Showing posts with label Pete Rose. Show all posts
Showing posts with label Pete Rose. Show all posts

Thursday, June 6, 2013

Gross, man!

Such a sponge for the illustrators of the 1960s, '70s and '80s, I was bound to leak my influences here and there.

The sketches for this project didn't hint at where I was going, but once I ran this through the computer and started fitting the pieces, my fascination for Robert Grossman spilled out. Take a look and call me a hack thief. Or a well-meaning zealot. Whatever.

Grossman worked his wizardry with airbrush; I paid homage with ones and zeroes and Bézier curves.

Maybe it looks like I'm playing to the worst stereotypes here — and I am! — but the images come from the book of baseball quotations and anecdotes, for which this is the cover art.

Typecast are, left to right, Lou Piniella, Yankee's slugger turned paunchy volcanic manager; Tommy Lasorda, longtime Dodgers manager with more controlled capacity for eruption, whom Giants fans still revile; Yankees catcher and manager Yogi Berra, he of legendary sayings; Reds outfielder/former manager/Major League pariah Pete Rose, who redefined intensity; and Yankees Manager Casey Stengel, Berra's wise predecessor who as a player once won over a jeering rival crowd by tipping his cap at the plate and releasing a sparrow he had somehow tucked inside.

Play ball! By the way, last I checked the Giants — with a big assist from umpires — still suck.

Thursday, April 7, 2011

Spring flung

Hell-bent as my team seems to be in letting opponents win their home openers (in other words, the World Champion San Francisco Giants have come out swinging and missing and bobbling and throwing wide), maybe I shouldn't have wished so hard for baseball to resume.

But it has, and despite the Giants' near-daily disasters, I'm glad (and they won soundly yesterday, with 13 Tim Lincecum strikeouts, so life isn't so awful). Which remind me of some baseball-themed editorial cartoons:
Pete Rose woulda fit right in with the Black Sox.

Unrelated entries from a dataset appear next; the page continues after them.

(** C2. [extract_user_rating] never raises. It answers [Not Rated] when
    the poster has no enclosing [li], when that [li] holds no rating
    indicator, or when the loop passes over every class token of the
    indicator. Let [c] be the first token it does not pass over, and [v]
    the integer its field reads as. Then [v] is not negative. When [v] is
    at most 2^53 the answer is the numeral of [v / 2] with one decimal:
    the integer part is the quotient of [v] by 2 as the Standard Library
    prints it, the decimal is 0 for an even [v] and 5 for an odd one, and
    that numeral reads back as [v / 2]. Beyond 2^53 the answer is what
    the floats of the platform give for [str(v / 2.0)]. *)
Theorem extract_user_rating_decodes : forall env poster,
  (exists r, extract_user_rating env poster = Ret r)
  /\ (RatingSpec.no_parent "li" poster ->
      extract_user_rating env poster = Ret "Not Rated")
  /\ (forall li, RatingSpec.nearest_parent "li" poster li ->
      (Bs4Spec.no_match RatingSpec.rating_indicator li ->
       extract_user_rating env poster = Ret "Not Rated")
      /\ (forall span,
            Bs4Spec.first_match RatingSpec.rating_indicator li span ->
            ((forall c, In c (Bs4.classes (Bs4.tag span)) ->
                        RatingSpec.passed_over env c) ->
             extract_user_rating env poster = Ret "Not Rated")
            /\ (forall before c after seg v,
                  Bs4.classes (Bs4.tag span) = before ++ c :: after ->
                  (forall c', In c' before -> RatingSpec.passed_over env c') ->
                  RatingSpec.encodes c seg ->
                  PyStr.int (int_max_str_digits env) seg = Some v ->
                  0 <= v
                  /\ (v <= 2 ^ 53 ->
                      extract_user_rating env poster
                      = Ret (NilZero.string_of_int (Z.to_int (v / 2))
                             +++ (if Z.even v then ".0" else ".5"))
                      /\ RatingSpec.numeral_of_half v
                           (NilZero.string_of_int (Z.to_int (v / 2))
                            +++ (if Z.even v then ".0" else ".5")))
                  /\ (2 ^ 53 < v ->
                      forall r,
                        float_str_big env v = Some r ->
                        extract_user_rating env poster = Ret r)))).
Proof.
  intros env poster. split; [| split].
  - apply RatingFacts.extract_user_rating_returns.
  - intro Hno. unfold extract_user_rating.
    now rewrite (RatingFacts.find_parent_none "li" poster Hno).
  - intros li Hli. unfold extract_user_rating.
    rewrite (RatingFacts.find_parent_nearest "li" poster li Hli). split.
    + intro Hno.
      now rewrite (Bs4Facts.find_no_match _ _ _
                     RatingFacts.decides_rating_indicator Hno).
    + intros span Hspan.
      rewrite (Bs4Facts.find_first_match _ _ _ _
                 RatingFacts.decides_rating_indicator Hspan).
      unfold Bs4.get_class. split.
      * intro Hall.
        rewrite <- (app_nil_r (Bs4.classes (Bs4.tag span))).
        now rewrite (RatingFacts.rated_loop_pass env _ [] Hall).
      * intros before c after seg v Hcls Hbefore Hseg Hint.
        rewrite Hcls, (RatingFacts.rated_loop_pass env before _ Hbefore).
        assert (H0 : 0 <= v).
        { apply (FieldFacts.int_nonneg (int_max_str_digits env) seg);
            [| exact Hint].
          destruct Hseg as (rest & _ & Hdash & _). exact Hdash. }
        split; [exact H0 |]. split.
        -- intro H53. split; [| apply numeral_of_half_printed].
           now rewrite (RatingFacts.rated_loop_hit env c after seg v _ Hseg Hint
                          (RatingFacts.str_half_exact _ v (conj H0 H53))).
        -- intros Hbig r Hr.
           assert (Hstr : PyStr.str_half (float_str_big env) v = Some r)
             by now rewrite RatingFacts.str_half_beyond.
           now rewrite (RatingFacts.rated_loop_hit env c after seg v r Hseg Hint
                          Hstr).
Qed.

(** The rating of the sample poster, through the theorem: the nearest
    list item, its first rating span, and the token [rated-7], whose 7
    gives the numeral 3.5. *)
Lemma extract_user_rating_seven :
  extract_user_rating (serving rated_page)
    (poster_of ["rating"; "-micro"; "rated-7"]) = Ret "3.5".
Proof.
  destruct (extract_user_rating_decodes (serving rated_page)
              (poster_of ["rating"; "-micro"; "rated-7"])) as (_ & _ & Hli).
  destruct (Hli (item_of ["rating"; "-micro"; "rated-7"])) as [_ Hspan].
  { exists []. repeat split. intros t []. }
  destruct (Hspan (span_of ["rating"; "-micro"; "rated-7"])) as [_ Htoken].
  { exists [poster_of ["rating"; "-micro"; "rated-7"];
            viewingdata_of ["rating"; "-micro"; "rated-7"]], [].
    split; [reflexivity |]. split.
    - split; [reflexivity |]. exists "rated-7". split; [| reflexivity].
      simpl. auto.
    - intros y [<- | [<- | []]]; intros [Hname _]; discriminate. }
  destruct (Htoken ["rating"; "-micro"] "rated-7" [] "7" 7) as (_ & Hexact & _).
  - reflexivity.
  - intros c' [<- | [<- | []]] seg (rest & Heq & _); discriminate.
  - exists "". repeat split. now left.
  - reflexivity.
  - apply Hexact. vm_compute. discriminate.
Defined.

(** Token values 8 and 0 give 4.0 and 0.0; a token beyond 2^53 is passed
    over in a world where its division raises. *)
Example rated_8 :
  extract_user_rating (serving rated_page) (poster_of ["rated-8"]) = Ret "4.0".
Proof. vm_compute. reflexivity. Qed.

Example rated_0 :
  extract_user_rating (serving rated_page) (poster_of ["rated-0"]) = Ret "0.0".
Proof. vm_compute. reflexivity. Qed.

Example rated_overflow_then_7 :
  extract_user_rating (serving rated_page)
    (poster_of ["rated-99999999999999999999"; "rated-7"]) = Ret "3.5".
Proof. vm_compute. reflexivity. Qed.
Lemma paper_obj_raise (r : entry) (ai_res : json) (g : string) (e : exn) :
  paper_obj r ai_res g = Raise e ->
  e = AttributeError \/ (e = IndexError /\ categories r = []).
Proof.
  unfold paper_obj, bind.
  destruct ai_res; simpl; try (intros [= <-]; now left).
  destruct (categories r); simpl; [intros [= <-]; now right | discriminate].
Qed.

Lemma process_one_id (w : World) (i : nat) (r : entry) (obj : json) :
  process_one w i r = Ok obj ->
  subscript_id obj = Ok (JStr (paper_id r)) /\ is_record obj = true.
Proof.
  unfold process_one, bind.
  destruct (ai_process w i (title r) (summary r)); [|discriminate].
  apply paper_obj_id.
Qed.

(** ** The processing loop *)

Lemma process_loop_ok (w : World) (raw : list entry) :
  forall i acc out,
    process_loop w i raw acc = Ok out ->
    exists batch,
      out = (acc ++ batch)%list /\
      List.length batch = List.length raw /\
      forall k r, nth_error raw k = Some r ->
        exists obj, nth_error batch k = Some obj /\
                    process_one w (i + k) r = Ok obj.
Proof.
  induction raw as [|r0 raw IH]; intros i acc out H; simpl in H.
  - injection H as <-. exists []. rewrite app_nil_r.
    repeat split. intros [|k] r; discriminate.
  - unfold bind in H. destruct (process_one w i r0) as [obj0|] eqn:H0; [|discriminate].
    apply IH in H as (batch & -> & Hlen & Hnth).
    exists (obj0 :: batch). rewrite <- app_assoc. simpl.
    repeat split; [now rewrite Hlen|].
    intros [|k] r Hr; simpl in Hr.
    + injection Hr as <-. exists obj0. now rewrite Nat.add_0_r.
    + destruct (Hnth k r Hr) as (obj & Ho & Hp). exists obj.
      split; [exact Ho|]. now rewrite Nat.add_succ_r.
Qed.

Lemma process_loop_total (w : World) (raw : list entry) :
  forall i acc,
    (forall k r, nth_error raw k = Some r ->
       exists obj, process_one w (i + k) r = Ok obj) ->
    exists out, process_loop w i raw acc = Ok out.
Proof.
  induction raw as [|r0 raw IH]; intros i acc H; simpl.
  - eauto.
  - destruct (H 0%nat r0 eq_refl) as [obj0 H0]. rewrite Nat.add_0_r in H0.
    rewrite H0. simpl. apply IH. intros k r Hr.
    specialize (H (S k) r Hr). now rewrite Nat.add_succ_r in H.
Qed.

Lemma process_loop_raise (w : World) (raw : list entry) :
  forall i acc e,
    process_loop w i raw acc = Raise e ->
    exists k r, nth_error raw k = Some r /\ process_one w (i + k) r = Raise e.
Proof.
  induction raw as [|r0 raw IH]; intros i acc e H; simpl in H; [discriminate|].
  unfold bind in H. destruct (process_one w i r0) as [obj0|e0] eqn:H0.
  - apply IH in H as (k & r & Hr & Hp). exists (S k), r.
    split; [exact Hr|]. now rewrite Nat.add_succ_r.
  - injection H as <-. exists 0%nat, r0. now rewrite Nat.add_0_r.
Qed.

Lemma process_eq (w : World) (raw : list entry) :
  process w raw = process_loop w 0 raw [].
Proof. now destruct raw. Qed.

(** Every record of the batch is built from the entry at its position. *)
Lemma process_Forall2 (w : World) (raw : list entry) (batch : list json) :
  process w raw = Ok batch ->
  Forall2 (fun r obj => exists i, process_one w i r = Ok obj) raw batch.
Proof.
  rewrite process_eq. intros H.
  apply process_loop_ok in H as (b & Hb & Hlen & Hnth). simpl in Hb. subst b.
  clear - Hlen Hnth. revert batch Hlen Hnth. generalize 0%nat.
  induction raw as [|r raw IH]; intros i [|obj batch] Hlen Hnth;
    try discriminate; constructor.
  - destruct (Hnth 0%nat r eq_refl) as (o & [= <-] & Hp). eauto.
  - apply (IH (S i)); [now injection Hlen|].
    intros k r' Hr. destruct (Hnth (S k) r' Hr) as (o & Ho & Hp).
    exists o. split; [exact Ho|]. now rewrite Nat.add_succ_r in Hp.
Qed.

(** ** The shape of a run *)

Lemma main_new_batch (w : World) :
  main w =
  (batch <- new_batch w (get_existing_papers (file w)) ;;
   list_add batch (get_existing_papers (file w))).
Proof.
  unfold main, new_batch, bind.
  destruct (existing_ids_of (get_existing_papers (file w))) as [ids|]; [|reflexivity].
  destruct (raw_papers_of w ids) as [raw|]; [|reflexivity].
  destruct (process w raw) as [batch|]; [|reflexivity].
  now destruct (list_add batch (get_existing_papers (file w))).
Qed.

Lemma main_ok_intro (w : World) (E ids : list json) (raw : list entry)
      (batch : list json) :
  get_existing_papers (file w) = JArr E ->
  existing_ids_of (JArr E) = Ok ids ->
  raw_papers_of w ids = Ok raw ->
  process w raw = Ok batch ->
  main w = Ok (batch ++ E)%list.
Proof.
  intros HE Hids Hraw Hb. unfold main. rewrite HE, Hids. simpl.
  rewrite Hraw. simpl. rewrite Hb. reflexivity.
Qed.

Lemma main_ok_inv (w : World) (final : list json) :
  main w = Ok final ->
  exists E ids raw batch,
    get_existing_papers (file w) = JArr E /\
    existing_ids_of (JArr E) = Ok ids /\
    raw_papers_of w ids = Ok raw /\
    process w raw = Ok batch /\
    final = (batch ++ E)%list.
Proof.
  unfold main, bind.
  destruct (existing_ids_of (get_existing_papers (file w))) as [ids|] eqn:Hids;
    [|discriminate].
  destruct (raw_papers_of w ids) as [raw|] eqn:Hraw; [|discriminate].
  destruct (process w raw) as [batch|] eqn:Hb; [|discriminate].
  destruct (get_existing_papers (file w)) as [| | | | |E|] eqn:HE;
    simpl; try discriminate.
  intros [= <-]. now exists E, ids, raw, batch.
Qed.

(** ** The id set *)

Lemma id_in_In (pid : string) (ids : list json) :
  id_in pid ids = true <-> In (JStr pid) ids.
Proof.
  unfold id_in. rewrite existsb_exists. split.
  - intros (v & Hv & E). destruct v; try discriminate.
    apply String.eqb_eq in E. now subst.
  - intros H. exists (JStr pid). split; [exact H | apply String.eqb_refl].
Qed.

This was for The Stockton Record, which let me draw cartoons for $25 a piece.

Yeah, I know, that's practically nothing, and I would have drawn the cartoons for nothing. Hell, I did, because this was before the wonder of email, when I would have to drive the 115-mile round trip in the night to deliver each cartoon to a back door in the bowels of the Record, itself nestled in the bowels of Stockton. I blew more in gas than I got paid, but it was a foot in the door toward a cartooning job.

Pete Rose bet on baseball. Or he didn't. Because really, who cares? As much as I love baseball, professional baseball is the Great Hypocrite. Arguably the best all-around player of the modern era, Pete Rose not only sits outside the Hall of Fame, he's not even allowed to go to Major League (and probably Minor League) ballparks, because he tainted the game. Enough already! Let Pete Rose in the Hall. Bring him back to baseball. So what if he's not the most honorable player baseball ever saw. Like someone wise once said, if the yardstick for induction to the Hall was honor, the Hall would echo with its emptiness.
Then baseball went on strike, and I broke allegiance with it (until my son, who might have been named for Will Clark before reason prevailed, began to play baseball and I came back to the sport.) This cartoon is flawed (and not just because some would say I can't draw) but because I violated a cardinal rule of how people read cartoons, which is left to right. If you want to sing this song aloud (go ahead, no one's watching), you need to read top to bottom. I like this cartoon very much, except for that stupid error.

Finally, Gov. George Deukmejian didn't seem to want to face a $3.6 billion budget deficit. Isn't that quaint? A cute little $3.6 billion deficit, just a chip off the $26.6 billion deficit California is buried under today. New Gov. Jerry Brown, who may have played a role in setting the table for Deukmejian's budget struggles when the Dukester ended Brown's second term, would think himself a hero if he had to face a trifling $3.6 billion deficit. It's like the $3.6 billion deficit got hold of some steroids and became the Monster that ate California 2011.